• Technology
  • CFO.com | US

A Little Less “R”, a Little More “D”

Acquiring intellectual property, rather than creating it from scratch, is helping many companies to jump-start research and development.

Piggybacking on existing intellectual property is becoming a popular means for companies to develop new products and services, and UTEK — as in “university technologies” — is looking for the best and the brightest.

A specialty finance company focused on technology transfer, UTEK performs its own scientific due diligence and puts its own capital on the line to purchase innovations, says chief executive officer Cliff Gross. UTEK then resells the technologies to companies, for either cash or equity — a valuable option for businesses trying to preserve cash flow.

Consumer-products company Klegg Electronics has in-house staff for research and development, but UTEK “takes off some of the strain,” according to chief executive officer Dennis Gentles. Klegg buys technologies and not marketable products, he adds — commercializing the technologies remains a job for the R&D department — but UTEK “lets us bring products to market much faster.” Benjamin Croxton, CEO and CFO of surge suppressor manufacturer World Energy Solutions, also praises UTEK’s “sophisticated bird dogging” of innovations across its wide range of university contacts.

UTEK’s public-company connections prove valuable to the universities, too, contends M. Douglas Speight, director for outreach and technology transfer at of North Carolina A&T. Speight recalls one technology — a means of analyzing structural damage in military aircraft — that proved difficult for the school to license. UTEK, he says, recognized that the technology might be valuable to a company in a quite different line of business: monitoring the structural health of some 200,000 bridges and overpasses across the country. “It gave us the opportunity to serve a whole new market that we had never anticipated,” says Speight.

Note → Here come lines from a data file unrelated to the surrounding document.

(** * The gallery of app.py: a shallow embedding and its properties

    The Flask application of [app.py] keeps a tree of cards and their images
    in a relational store, the uploaded bytes in a directory, and gates six
    mutating routes behind an [admin] session flag.  This file embeds the
    helpers ([allowed_file], [save_file]) and the gallery routes as functions
    over an explicit world (session, store, unit of work, upload directory,
    flashed messages) and proves the properties stated in the specification.

    Python [str] values are modelled as [string]; [lower], [split], [rsplit]
    and [os.path.splitext] are written out for one-byte characters. *)

From Stdlib Require Import ZArith Ascii String List.
From stdpp Require Import base tactics option list gmap strings pretty.

Local Open Scope string_scope.
Local Open Scope Z_scope.

Set Warnings "-clear-no-such-hyp".

(** ** Python string primitives *)

Module Py.

(** [c in s] for a one-character [c]. *)
Fixpoint contains (c : ascii) (s : string) : bool :=
  match s with
  | EmptyString => false
  | String a s' => if Ascii.eqb a c then true else contains c s'
  end.

(** [s.partition(c)] when [c] occurs: the text before the first [c] and the
    text after it. *)
Fixpoint partition (c : ascii) (s : string) : option (string * string) :=
  match s with
  | EmptyString => None
  | String a s' =>
      if Ascii.eqb a c then Some (EmptyString, s')
      else match partition c s' with
           | Some (h, t) => Some (String a h, t)
           | None => None
           end
  end.

(** [s.rpartition(c)] when [c] occurs: split at the last [c]. *)
Fixpoint rpartition (c : ascii) (s : string) : option (string * string) :=
  match s with
  | EmptyString => None
  | String a s' =>
      match rpartition c s' with
      | Some (h, t) => Some (String a h, t)
      | None => if Ascii.eqb a c then Some (EmptyString, s') else None
      end
  end.

(** [s.split(c, 1)] *)
Definition split1 (c : ascii) (s : string) : list string :=
  match partition c s with
  | Some (h, t) => [h; t]
  | None => [s]
  end.

(** [s.rsplit(c, 1)] *)
Definition rsplit1 (c : ascii) (s : string) : list string :=
  match rpartition c s with
  | Some (h, t) => [h; t]
  | None => [s]
  end.

Definition lower_char (a : ascii) : ascii :=
  let n := nat_of_ascii a in
  if (Nat.leb 65 n && Nat.leb n 90)%bool then ascii_of_nat (n + 32) else a.

(** [s.lower()] *)
Fixpoint lower (s : string) : string :=
  match s with
  | EmptyString => EmptyString
  | String a s' => String (lower_char a) (lower s')
  end.

(** [s.rfind(c)], with [-1] when [c] does not occur; [i] is the index of
    the first character of [s] in the whole string. *)
Fixpoint rfind_from (c : ascii) (s : string) (i : Z) : Z :=
  match s with
  | EmptyString => -1
  | String a s' =>
      let r := rfind_from c s' (i + 1) in
      if 0 <=? r then r else if Ascii.eqb a c then i else -1
  end.

Definition rfind (c : ascii) (s : string) : Z := rfind_from c s 0.

(** [s[:n]] and [s[n:]] for [0 <= n]. *)
Fixpoint take (n : nat) (s : string) : string :=
  match n, s with
  | S n', String a s' => String a (take n' s')
  | _, _ => EmptyString
  end.

Fixpoint drop (n : nat) (s : string) : string :=
  match n, s with
  | S n', String _ s' => drop n' s'
  | _, _ => s
  end.

(** The loop of [genericpath._splitext] that skips leading dots: it finds
    a character other than the dot in the slice it walks. *)
Fixpoint has_non_dot (s : string) : bool :=
  match s with
  | EmptyString => false
  | String a s' => if Ascii.eqb a "." then has_non_dot s' else true
  end.

(** [os.path.splitext(p)] of [posixpath]: [sep] is the slash, there is no
    [altsep], [extsep] is the dot. *)
Definition splitext (p : string) : string * string :=
  let sepIndex := rfind "/" p in
  let dotIndex := rfind "." p in
  if sepIndex <? dotIndex then
    let filenameIndex := sepIndex + 1 in
    let stem := take (Z.to_nat (dotIndex - filenameIndex))
                     (drop (Z.to_nat filenameIndex) p) in
    if has_non_dot stem
    then (take (Z.to_nat dotIndex) p, drop (Z.to_nat dotIndex) p)
    else (p, EmptyString)
  else (p, EmptyString).

(** [str(n)] for a non-negative integer, as an f-string prints it. *)
Definition str_nat (n : nat) : string := pretty n.

End Py.

(** ** Configuration *)

Definition ALLOWED_EXTENSIONS : gset string :=
  list_to_set ["png"; "jpg"; "jpeg"; "gif"; "webp"].

Definition GALLERY_PASSWORDS : gmap string string :=
  <["123" := "public"]> (<["admin123" := "admin"]> ∅).

(** ** Helper: [allowed_file] *)

Definition allowed_file (filename : string) : bool :=
  Py.contains "." filename
  && bool_decide (Py.lower (default "" (Py.rsplit1 "." filename !! 1%nat))
                    ∈ ALLOWED_EXTENSIONS).

(** [int(s)] on a string: surrounding whitespace is stripped, then an
    optional sign and decimal digits, where single underscores may separate
    digits.  [None] stands for the [ValueError]. *)
Module PyInt.

(** The white space that [int] skips at both ends of an ASCII text: tab,
    line feed, vertical tab, form feed, carriage return and the space.  The
    separators 28 to 31 are not skipped. *)
Definition is_space (a : ascii) : bool :=
  let n := nat_of_ascii a in
  (Nat.leb 9 n && Nat.leb n 13 || Nat.eqb n 32)%bool.

Fixpoint lstrip (s : string) : string :=
  match s with
  | String a s' => if is_space a then lstrip s' else s
  | EmptyString => EmptyString
  end.

Fixpoint rstrip (s : string) : string :=
  match s with
  | String a s' =>
      match rstrip s' with
      | EmptyString => if is_space a then EmptyString else String a EmptyString
      | r => String a r
      end
  | EmptyString => EmptyString
  end.

Definition digit (a : ascii) : option Z :=
  let n := nat_of_ascii a in
  if (Nat.leb 48 n && Nat.leb n 57)%bool then Some (Z.of_nat (n - 48)) else None.

(** [after_digit] records that the previous character was a digit, which
    is where an underscore or the end of the literal may stand. *)
Fixpoint digits (acc : Z) (after_digit : bool) (s : string) : option Z :=
  match s with
  | EmptyString => if after_digit then Some acc else None
  | String a s' =>
      match digit a with
      | Some d => digits (10 * acc + d) true s'
      | None =>
          if (Ascii.eqb a "_" && after_digit)%bool then digits acc false s'
          else None
      end
  end.

Definition int (s : string) : option Z :=
  match rstrip (lstrip s) with
  | String "-" s' => Z.opp <$> digits 0 false s'
  | String "+" s' => digits 0 false s'
  | s' => digits 0 false s'
  end.

End PyInt.

(** ** Data model *)

Module Card.
Record t := mk { id : Z; name : string; parent_id : option Z }.
End Card.

Module Image.
Record t := mk { id : Z; filename : string; card_id : Z }.
End Image.

#[global] Instance card_eq_dec : EqDecision Card.t.
Proof. solve_decision. Defined.
#[global] Instance image_eq_dec : EqDecision Image.t.
Proof. solve_decision. Defined.

(** The two tables, rows in insertion order. *)
Record database := Database { cards : list Card.t; images : list Image.t }.

(** An uploaded file as the routes see it: its client-side name, and whether
    writing it to disk fails ([file.save] raising an [OSError] with that
    text).  Python's truth value of a [FileStorage] is that of its name. *)
Record FileStorage := { filename : string; save_error : option string }.

Definition file_truthy (f : FileStorage) : bool :=
  negb (String.eqb (filename f) "").

(** What the storage engine does to the next [flush] and [commit]: [Some e]
    makes the call raise with text [e]. *)
Record faults := Faults { flush_error : option string; commit_error : option string }.

Definition no_faults : faults := Faults None None.

(** The unit of work of the ORM session: changes recorded by [add], by
    [delete] and by attribute assignment, written to the database by
    [flush]. *)
Inductive pending_op :=
| AddCard (name : string) (parent_id : option Z)
| AddImage (filename : string) (card_id : option Z)
| SetCardName (id : Z) (name : string)
| DeleteCard (id : Z)
| DeleteImage (id : Z).

Record world := World {
  gallery_access : option string;    (* session['gallery_access'] *)
  committed : database;              (* rows that survive the request *)
  txn : database;                    (* rows as the open transaction sees them *)
  pending : list pending_op;         (* unit of work not yet flushed *)
  uploads : gset string;             (* names present in UPLOAD_FOLDER *)
  flashed : list (string * string);  (* flash(message, category), oldest first *)
  engine : faults
}.

Definition set_access (a : option string) (w : world) : world :=
  World a (committed w) (txn w) (pending w) (uploads w) (flashed w) (engine w).
Definition set_committed (d : database) (w : world) : world :=
  World (gallery_access w) d (txn w) (pending w) (uploads w) (flashed w) (engine w).
Definition set_txn (d : database) (w : world) : world :=
  World (gallery_access w) (committed w) d (pending w) (uploads w) (flashed w) (engine w).
Definition set_pending (p : list pending_op) (w : world) : world :=
  World (gallery_access w) (committed w) (txn w) p (uploads w) (flashed w) (engine w).
Definition set_uploads (u : gset string) (w : world) : world :=
  World (gallery_access w) (committed w) (txn w) (pending w) u (flashed w) (engine w).
Definition set_flashed (f : list (string * string)) (w : world) : world :=
  World (gallery_access w) (committed w) (txn w) (pending w) (uploads w) f (engine w).
Definition set_engine (e : faults) (w : world) : world :=
  World (gallery_access w) (committed w) (txn w) (pending w) (uploads w) (flashed w) e.

(** ** Exceptions and the monad of route code *)

Inductive exn_class :=
  HTTPNotFound | OSError | ValueError | IndexError | OverflowError | StorageError
| CircularDependencyError.

Record exn := Exn { class_of : exn_class; str_of : string }.

(** How a piece of route code ends.  [OutOfFuel] is for the one loop of the
    application, in [save_file], should it use up the rounds it is given;
    [save_file_loop_total] shows that it never does. *)
Inductive outcome (A : Type) :=
| Return (a : A)
| Raise (e : exn)
| OutOfFuel.
Arguments Return {A} a.
Arguments Raise {A} e.
Arguments OutOfFuel {A}.

Definition M (A : Type) : Type := world → outcome A * world.

#[global] Instance M_ret : MRet M := λ A a w, (Return a, w).
#[global] Instance M_bind : MBind M := λ A B f m w,
  match m w with
  | (Return a, w') => f a w'
  | (Raise e, w') => (Raise e, w')
  | (OutOfFuel, w') => (OutOfFuel, w')
  end.

Definition raise {A} (c : exn_class) (msg : string) : M A :=
  λ w, (Raise (Exn c msg), w).
Definition get_world : M world := λ w, (Return w, w).
Definition modify (f : world → world) : M unit := λ w, (Return tt, f w).

(** [try: body  except <classes> as e: handler(e)] *)
Definition try_except {A} (body : M A) (catches : exn_class → bool)
    (handler : exn → M A) : M A := λ w,
  match body w with
  | (Raise e, w') => if catches (class_of e) then handler e w' else (Raise e, w')
  | r => r
  end.

Definition except_Exception (c : exn_class) : bool := true.
Definition except_OSError (c : exn_class) : bool :=
  match c with OSError => true | _ => false end.

(** [for x in xs: acc = body(acc, x)] *)
Fixpoint for_each {A B} (xs : list A) (acc : B) (body : B → A → M B) : M B :=
  match xs with
  | [] => mret acc
  | x :: xs' => acc' ← body acc x; for_each xs' acc' body
  end.

Definition flash (message category : string) : M unit :=
  modify (λ w, set_flashed (flashed w ++ [(message, category)]) w).

(** ** The storage layer *)

(** The key SQLite gives a new row: one more than the largest in the table. *)
Definition next_id (ids : list Z) : Z := 1 + foldr Z.max 0 ids.

(** An integer column holds a signed 64-bit value; binding a larger Python
    [int] raises [OverflowError]. *)
Definition sqlite_int (z : Z) : bool := (- 2 ^ 63 <=? z) && (z <? 2 ^ 63).

Definition sqlite_int_opt (o : option Z) : bool :=
  match o with Some z => sqlite_int z | None => true end.

(** Rows that the [children] relationship reaches from the cards already
    marked for deletion, and that are not marked yet. *)
Definition cascade_front (cs : list Card.t) (seen : list Z) : list Card.t :=
  filter (λ c, Card.parent_id c ∈ (Some <$> seen) ∧ Card.id c ∉ seen) cs.

(** The [cascade="all, delete-orphan"] of [Card.children]: deleting a card
    marks its children, theirs, and so on, until nothing new is reached.
    This is only the marking: on a cycle of parents it comes back to the
    card it started from, and [delete_card_rows] below then fails as the
    flush does. *)
Fixpoint cascade (fuel : nat) (cs : list Card.t) (seen : list Z) : list Z :=
  match fuel with
  | O => seen
  | S fuel' =>
      match cascade_front cs seen with
      | [] => seen
      | new => cascade fuel' cs (seen ++ (Card.id <$> new))
      end
  end.

Definition doomed (cs : list Card.t) (card_id : Z) : list Z :=
  cascade (length cs) cs [card_id].

Definition find_card (id : Z) (cs : list Card.t) : option Card.t :=
  List.find (λ c, bool_decide (Card.id c = id)) cs.

Definition find_image (id : Z) (rows : list Image.t) : option Image.t :=
  List.find (λ i, bool_decide (Image.id i = id)) rows.

(** The card is its own ancestor: its parent is the card itself or one of
    the cards that the cascade marks with it.  [add_card] stores any key as
    parent, so such rows can be in the table. *)
Definition own_ancestor (cs : list Card.t) (card_id : Z) : bool :=
  match find_card card_id cs ≫= Card.parent_id with
  | Some p => bool_decide (p ∈ doomed cs card_id)
  | None => false
  end.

Another means of matching technology buyers and sellers will take the stage next month in Chicago at an intellectual-property auction conducted by Ocean Tomo. The company, which describes itself as an “intellectual capital merchant bank,”
held its first auction last April. Of the 78 multi-patent lots up for bid, 26 sold that day — two of them for seven figures, but most of the rest for between $2,000 and $17,000. Five additional lots were later sold, privately, at an average of just over $1 million each.

Shortages of time and resources are an issue for many companies, maintains Andrew Ramer, Ocean Tomo’s director of corporate finance. Ramer explains that to develop its own intellectual property, or IP, a company needs to “engage IP counsel, go through the patent prosecution process, and wait three, four, five years until those patents issue.” An approach that many companies are taking now, he adds, is “taking funds they’d be allocating to develop new IP and using it to acquire new IP.”

An experienced intermediary can smooth the way, says James McNamara, executive director of the technology management office at University of Massachusetts Medical School. At a smaller company, he explains, it’s entirely possible that no one has ever consummated a deal with a university, “so there may be some early surprises on both sides as to what the expectations are.” UTEK’s experience in academic tech transfer, adds McNamara, “helps to make the deals more reasonable.”